Step 3. We fed these images as input into our deep-learning model. Although the model was originally trained on 128 × 128 pixel crops, larger images can now be used as input during inference (as our neural network is fully convolutional).

Step 4. We then renormalized each of the images using the saved mins and maxes, to allow for extraction of functional information (such as sO2).

Transcranial brain window

To optimize the in vivo performance, we developed a whole-cortex transcranial brain window that was both optically and acoustically transparent. The window was trapezoidal-shaped, with a 9 mm by 10 mm frame size and a useable opening of 8 mm by 7.5 mm. To avoid compressing brain tissue and damaging blood vessels, the window frame had a curved surface that followed the mouse skull’s natural curvature. The window frame was 3D-printed using PLA. The window opening was sealed with PVC membrane (10-μm thick) that was both optically and acoustically transparent.
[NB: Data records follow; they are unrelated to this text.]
(** Handing fresh processes to a new scheduler. *)
Lemma add_all_core ls s :
  s_core (add_all ls s) = foldl (λ c l, core_AddProcess l c) (s_core s) ls.
Proof using Hlaws.
  unfold add_all. revert s. induction ls as [|l ls IH]; intros s; simpl; [done|].
  by rewrite IH, s_add_core.
Qed.

Lemma add_all_spec ls s :
  heap (s_core (add_all ls s)) = heap (s_core s) ∧ procs (add_all ls s) = procs s ++ ls.
Proof using Hlaws.
  unfold procs. rewrite add_all_core. generalize (s_core s).
  induction ls as [|l ls IH]; intros c; simpl; [by rewrite app_nil_r|].
  destruct (IH (core_AddProcess l c)) as [-> ->]. simpl. by rewrite <- app_assoc.
Qed.

Lemma add_all_wf ls s :
  s_wf s → NoDup (procs s ++ ls) →
  (∀ l, l ∈ ls → State (proc s l) = StateNew ∧ s_ok (proc s l)) → s_wf (add_all ls s).
Proof.
  unfold add_all, procs, proc. revert s.
  induction ls as [|l ls IH]; intros s Hwf Hnd Hok; simpl; [done|].
  apply IH.
  - apply s_add_wf; [done| |apply Hok; set_solver..].
    apply NoDup_app in Hnd as (_ & Hnd & _). intros Hl. apply (Hnd l Hl). set_solver.
  - rewrite s_add_core. simpl. by rewrite <- app_assoc.
  - rewrite s_add_core. simpl. intros k Hk. apply Hok. set_solver.
Qed.

Lemma add_all_loaded ls s :
  s_wf s → procs s = [] → ls ≠ [] → NoDup ls →
  Forall (λ l, fresh_job (proc s l) ∧ s_ok (proc s l)) ls → loaded (add_all ls s).
Proof.
  intros Hwf Hp Hne Hnd Hf. rewrite Forall_forall in Hf.
  destruct (add_all_spec ls s) as [Hh Hps]. rewrite Hp in Hps. simpl in Hps.
  split; [|split].
  - apply add_all_wf; [done|by rewrite Hp|]. intros l Hl.
    destruct (Hf l Hl) as [(_ & _ & ? & _) ?]. done.
  - congruence.
  - unfold proc. rewrite Hh, Hps. intros l Hl. by apply Hf.
Qed.
(** Rule 5: every [BoostPeriod] ticks all jobs move to the topmost queue. *)
Definition MLFQ_boost (t : Z) (s : MLFQScheduler) : MLFQScheduler :=
  let s := s <| ticksSinceBoost ::= Z.succ |> in
  if BoostPeriod s <=? ticksSinceBoost s then
    let s := s <| BoostEvents ::= λ b, b ++ [t] |> <| ticksSinceBoost := 0 |> in
    let n := Z.to_nat (NumQueues s) in
    let allReady := concat (take n (Queues s)) in
    let cleared := replicate n [] ++ drop n (Queues s) in
    let '(h, q) := foldl boost_one (heap (mcore s), cleared) allReady in
    let h := match running (mcore s) with Some l => alter toTop l h | None => h end in
    set_hq h q s
  else s.

Definition arrive_one (t : Z) (hq : (ploc → Process) * list (list ploc)) (l : ploc)
    : (ploc → Process) * list (list ploc) :=
  if arrives t (hq.1 l)
  then (alter (λ p, toTop (p <| State := StateReady |>)) l hq.1, enqueue 0 l hq.2)
  else hq.

(** Rule 3: arriving jobs enter the topmost queue. *)
Definition MLFQ_admit (t : Z) (s : MLFQScheduler) : MLFQScheduler :=
  let '(h, q) :=
    foldl (arrive_one t) (heap (mcore s), Queues s) (allProcesses (mcore s)) in
  set_hq h q s.

Definition MLFQ_age (s : MLFQScheduler) : MLFQScheduler :=
  let queued := concat (take (Z.to_nat (NumQueues s)) (Queues s)) in
  set_hq (foldl (λ h l, alter wait_one l h) (heap (mcore s)) queued) (Queues s) s.

(** [s.Configs[p.CurrentQueue]]; the index is in range in every well-formed
    state, so the default of the total lookup is never used. *)
Definition config (s : MLFQScheduler) (p : Process) : MLFQQueueConfig :=
  Configs s !!! Z.to_nat (CurrentQueue p).

Definition put_back (f : Process → Process) (l : ploc) (s : MLFQScheduler) : MLFQScheduler :=
  let h := alter f l (heap (mcore s)) in
  set_hq h (enqueue (Z.to_nat (CurrentQueue (h l))) l (Queues s)) s
    <| mcore ::= λ c, c <| running := None |> |> <| currentSlice := 0 |>.

Definition demote (n : Z) (p : Process) : Process :=
  let p := if CurrentQueue p <? n - 1 then p <| CurrentQueue ::= Z.succ |> else p in
  p <| AllotmentUsed := 0 |> <| State := StateReady |>.

(** Rules 4 and 2: the running job is demoted when its allotment is used up,
    and otherwise goes to the back of its queue when its quantum has expired. *)
Definition MLFQ_check (s : MLFQScheduler) : MLFQScheduler :=
  match running (mcore s) with
  | None => s
  | Some l =>
      let p := heap (mcore s) l in
      let qCfg := config s p in
      if Allotment qCfg <=? AllotmentUsed p then put_back (demote (NumQueues s)) l s
      else if Quantum qCfg <=? currentSlice s
      then put_back (λ p, p <| State := StateReady |>) l s
      else s
  end.

(** Rule 1: the head of the highest non-empty queue. *)
Definition MLFQ_schedule (t : Z) (s : MLFQScheduler) : MLFQScheduler :=
  match running (mcore s) with
  | Some _ => s
  | None =>
      match list_find (λ q, q ≠ []) (take (Z.to_nat (NumQueues s)) (Queues s)) with
      | Some (i, l :: _) =>
          s <| Queues ::= alter tail i |> <| mcore ::= start t l |> <| currentSlice := 0 |>
      | _ => s
      end
  end.

Definition MLFQ_label (p : Process) : string :=
  Name p +:+ "(Q" +:+ fmt_d (CurrentQueue p) +:+ ")".

Definition spend_p (p : Process) : Process := p <| AllotmentUsed ::= Z.succ |>.

Definition MLFQ_exec (t : Z) (s : MLFQScheduler) : MLFQScheduler :=
  let c :=
    match running (mcore s) with
    | Some l => mcore s <| heap ::= alter spend_p l |>
    | None => mcore s
    end in
  let c' := exec_as MLFQ_label t c in
  s <| mcore := c' |>
    <| currentSlice := match running c with
                       | None => currentSlice s
                       | Some _ => if running c' is Some _ then currentSlice s + 1 else 0
                       end |>.

Definition MLFQ_Tick (t : Z) (s : MLFQScheduler) : option ploc * bool * MLFQScheduler :=
  let s := s <| mcore ::= λ c, c <| totalTime := t + 1 |> |> in
  let s := MLFQ_age (MLFQ_admit t (MLFQ_boost t s)) in
  let s := MLFQ_schedule t (MLFQ_check s) in
  let s := MLFQ_exec t s in
  (running (mcore s), allDone (mcore s), s).
Arguments MLFQ_Tick t s : simpl never.

Arguments MLFQ_exec t s : simpl never.

(** The view of the state as a scheduler with a single ready queue. *)
Definition core_of (s : MLFQScheduler) : Core :=
  mcore s <| readyQueue := concat (Queues s) |>.

#[export] Instance MLFQ_scheduler : Scheduler MLFQScheduler := {|
  s_Name := MLFQ_Name; s_AddProcess := MLFQ_AddProcess; s_Tick := MLFQ_Tick;
  s_core := core_of |}.

(** ** Queues by level *)
Definition at_level (q : list (list ploc)) (i : nat) (l : ploc) : Prop :=
  ∃ ls, q !! i = Some ls ∧ l ∈ ls.

Lemma elem_of_concat_level q l : l ∈ concat q ↔ ∃ i, at_level q i l.
Proof.
  unfold at_level. induction q as [|x q IH]; simpl.
  - split; [by intros ?%elem_of_nil|]. intros (i & ls & ? & ?). by rewrite lookup_nil in *.
  - rewrite elem_of_app, IH. split.
    + intros [?|(i & ls & ? & ?)]; [by exists 0%nat, x|by exists (S i), ls].
    + intros ([|i] & ls & Hi & ?); simpl in Hi; [simplify_eq; auto|]. right. eauto.
Qed.

Lemma concat_append i (a : list ploc) q :
  (i < length q)%nat → concat (alter (λ ls, ls ++ a) i q) ≡ₚ concat q ++ a.
Proof.
  revert i. induction q as [|x q IH]; intros i Hi; simpl in Hi; [lia|].
  destruct i as [|i]; csimpl; [solve_Permutation|].
  rewrite IH by lia. by rewrite (assoc_L (++)).
Qed.

Lemma at_level_append i (a : list ploc) q j l :
  (i < length q)%nat →
  at_level (alter (λ ls, ls ++ a) i q) j l ↔ at_level q j l ∨ j = i ∧ l ∈ a.
Proof.
  intros Hi. unfold at_level. destruct (decide (i = j)) as [->|Hne].
  - destruct (lookup_lt_is_Some_2 q j Hi) as [x Hx].
    rewrite list_lookup_alter_eq, Hx. simpl. split.
    + intros (? & [= <-] & [?|?]%elem_of_app); [left; eauto|auto].
    + intros [(ls & [= <-] & ?)|[_ ?]]; eexists; (split; [done|]); set_solver.
  - rewrite list_lookup_alter_ne by done. split; [auto|]. by intros [?|[-> _]].
Qed.

Lemma boost_fold ls h q :
  foldl boost_one (h, q) ls =
  (foldl (λ h l, alter toTop l h) h ls, alter (λ x, x ++ ls) 0%nat q).
Proof.
  revert h q. induction ls as [|l ls IH]; intros h q.
  - simpl. f_equal. destruct q; simpl; [done|]. by rewrite app_nil_r.
  - change (foldl boost_one (alter toTop l h, enqueue 0 l q) ls =
      (foldl (λ h l, alter toTop l h) (alter toTop l h) ls, alter (λ x, x ++ l :: ls) 0%nat q)).
    rewrite IH. f_equal. unfold enqueue. destruct q; simpl; [done|]. by rewrite <- app_assoc.
Qed.

Lemma arrive_fold t ls h q :
  NoDup ls →
  (∀ l, (foldl (arrive_one t) (h, q) ls).1 l =
     if bool_decide (l ∈ ls) && arrives t (h l)
     then toTop ((h l) <| State := StateReady |>) else h l) ∧
  (foldl (arrive_one t) (h, q) ls).2 =
    alter (λ x, x ++ filter (λ l, arrives t (h l)) ls) 0%nat q.
Proof.
  revert h q. induction ls as [|k ls IH]; intros h q Hnd; simpl.
  { split; [done|]. destruct q; simpl; [done|]. by rewrite app_nil_r. }
  apply NoDup_cons in Hnd as [Hk Hnd].
  set (hq := arrive_one t (h, q) k).
  assert (Ho : ∀ l, l ≠ k → hq.1 l = h l).
  { intros l Hl. subst hq. unfold arrive_one. simpl. case_if; [|done]. simpl.
    by rewrite fn_alter_ne. }
  destruct (IH hq.1 hq.2 Hnd) as [Hh Hq]. rewrite <- surjective_pairing in *. split.
  - intros l. rewrite Hh. destruct (decide (l = k)) as [->|Hne].
    + rewrite bool_decide_false by done. rewrite bool_decide_true by set_solver. simpl.
      subst hq. unfold arrive_one. simpl. case_if; [|done]. simpl. by rewrite fn_alter_eq.
    + rewrite Ho by done. by rewrite (bool_decide_ext (l ∈ k :: ls) (l ∈ ls)) by set_solver.
  - rewrite Hq.
    rewrite (filter_ext_elem (λ l, arrives t (hq.1 l)) (λ l, arrives t (h l)) ls)
      by (intros l Hl; rewrite Ho by set_solver; done).
    rewrite filter_cons. subst hq. unfold arrive_one. simpl.
    destruct (arrives t (h k)) eqn:E; simpl; [|done].
    unfold enqueue. destruct q; simpl; [done|]. by rewrite <- app_assoc.
Qed.

(** ** Invariant *)
Definition levels (cfgs : list MLFQQueueConfig) (h : ploc → Process)
    (q : list (list ploc)) : Prop :=
  ∀ i l, at_level q i l → CurrentQueue (h l) = Z.of_nat i ∧
    0 ≤ AllotmentUsed (h l) < Allotment (cfgs !!! i).

(** What holds throughout a tick. *)
Record shape (s : MLFQScheduler) : Prop := mk_shape {
  sh_num : 0 < NumQueues s;
  sh_queues : length (Queues s) = Z.to_nat (NumQueues s);
  sh_configs : Forall (λ c, 0 < Quantum c ∧ 0 < Allotment c) (Configs s);
  sh_configs_len : length (Configs s) = Z.to_nat (NumQueues s);
  sh_boost : 0 < BoostPeriod s;
  sh_levels : levels (Configs s) (heap (mcore s)) (Queues s) }.

(** The level and the allotment of the running process; [lo] is 0 before the
    execution step and 1 after it. *)
Definition running_ok (lo : Z) (s : MLFQScheduler) : Prop :=
  ∀ l, running (mcore s) = Some l →
    0 ≤ CurrentQueue (heap (mcore s) l) < NumQueues s ∧
    lo ≤ AllotmentUsed (heap (mcore s) l) ≤ Allotment (config s (heap (mcore s) l)).

Record MLFQ_wf (s : MLFQScheduler) : Prop := mk_MLFQ_wf {
  mw_core : wf_core (core_of s);
  mw_shape : shape s;
  mw_running : running_ok 1 s;
  mw_slice : ∀ l, running (mcore s) = Some l →
    1 ≤ currentSlice s ≤ Quantum (config s (heap (mcore s) l));
  mw_since : 0 ≤ ticksSinceBoost s < BoostPeriod s }.

Lemma config_pos s i :
  shape s → (i < Z.to_nat (NumQueues s))%nat →
  0 < Quantum (Configs s !!! i) ∧ 0 < Allotment (Configs s !!! i).
Proof.
  intros [] Hi. destruct (lookup_lt_is_Some_2 (Configs s) i) as [c Hc]; [lia|].
  rewrite (list_lookup_total_correct _ _ _ Hc).
  by apply (Forall_lookup_1 _ _ _ _ sh_configs0 Hc).
Qed.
To install the brian window, mice were anesthetized by 100 mg kg−1 ketamine and 10 mg kg−1 xylazine. After mounting the mouse head into a stereotactic frame, mice were shaved, and the head surface was cleaned using iodine and alcohol. After midline skin incision, the skin was retracted to fully expose the skull from the olfactory tract area to the occipital area and laterally to the border of the temporal muscles. The skull was kept wet using saline, and two coronal lines at the level of AP −2 mm and AP + 4 mm and two sagittal lines along the border of temporal muscles were drilled until the skull became moveable. Using bone wax to seal tiny bleeding sites, the skull was carefully lifted and removed. The transcranial window was then mounted on the skull and glued using Cyanoacrylate (BSI, Atascadero, CA). Next, the skin was glued along the side edges of the window frame. The mouse was returned to the home cage and treated with three days of 5 mg kg−1 carprofen via subcutaneous (s.c.) injection (Levafen injection, Patterson Veterinary) and seven days of 5 mg kg−1 enrofloxacin via s.c. injection (Sigma). After a recovery period of 7 days, mice were ready for imaging.

Systemic hypoxia

Mice were anesthetized with 1.5% v/v isoflurane and kept on a heating pad to maintain body temperature at 37 °C. Systemic hypoxia was induced by decreasing the oxygen content of the inspiratory air from 21 to 3% via flowmeters. After normoxia baseline imaging for 6 min, we introduced hypoxia for 2 min and imaged the resultant physiological changes. We repeated the normoxia/hypoxia cycle for three times to test the stability of the system. We monitored the mice continuously over 30 min.

SNP application

SNP solution (Somerset Pharma) was prepared in saline (concentration: 250 μg mL−1) immediately before use, and kept in the dark environment at 4 °C to prevent deterioration. SNP (25 mg kg−1) was injected via a femoral vein catheter (PE 10) over a 40 s period using a syringe pump. In a subset of mice, we also cannulated the femoral artery and measured systemic blood pressure and brain tissue oxygenation. For monitoring ptO2 in the cortex, we used an oxygen electrode (Clarke-style, 25-micrometer tip diameter; Unisense, Picoammeter PA 2000, Arhus) over the observation period.

Cerebral ischemic stroke

The left carotid artery was permanently ligated with a 6.0 suture, while the right carotid artery was clamped temporally with a small vascular clip. After 9 min of dual carotid artery occlusion, the clamp on the right carotid artery was removed to allow restoration of blood flow and reperfusion.

PA data analysis

We carry out quantitative data analyses based on the imaging results to evaluate cerebral hemodynamics and metabolism changes corresponding to physiological states (hypoxia challenge, SNP, and ischemic stroke). By using the lab-developed vessel segmentation method, we quantified the total vessel area, average sO2 (a threshold of 0.65 to distinguish arteries from veins), and averaged vessel diameter. A total of 6–8 arteries and 6–8 veins per mouse were analyzed, with vessels being randomly selected. The hemodynamic quantities were all quantified over the entire mouse brain. For all analyses, we calculated the percentage changes from their baseline values. We used paired t tests, and all statistical data were presented with a standard error of the mean (SEM), with P values of <0.05 being considered significant.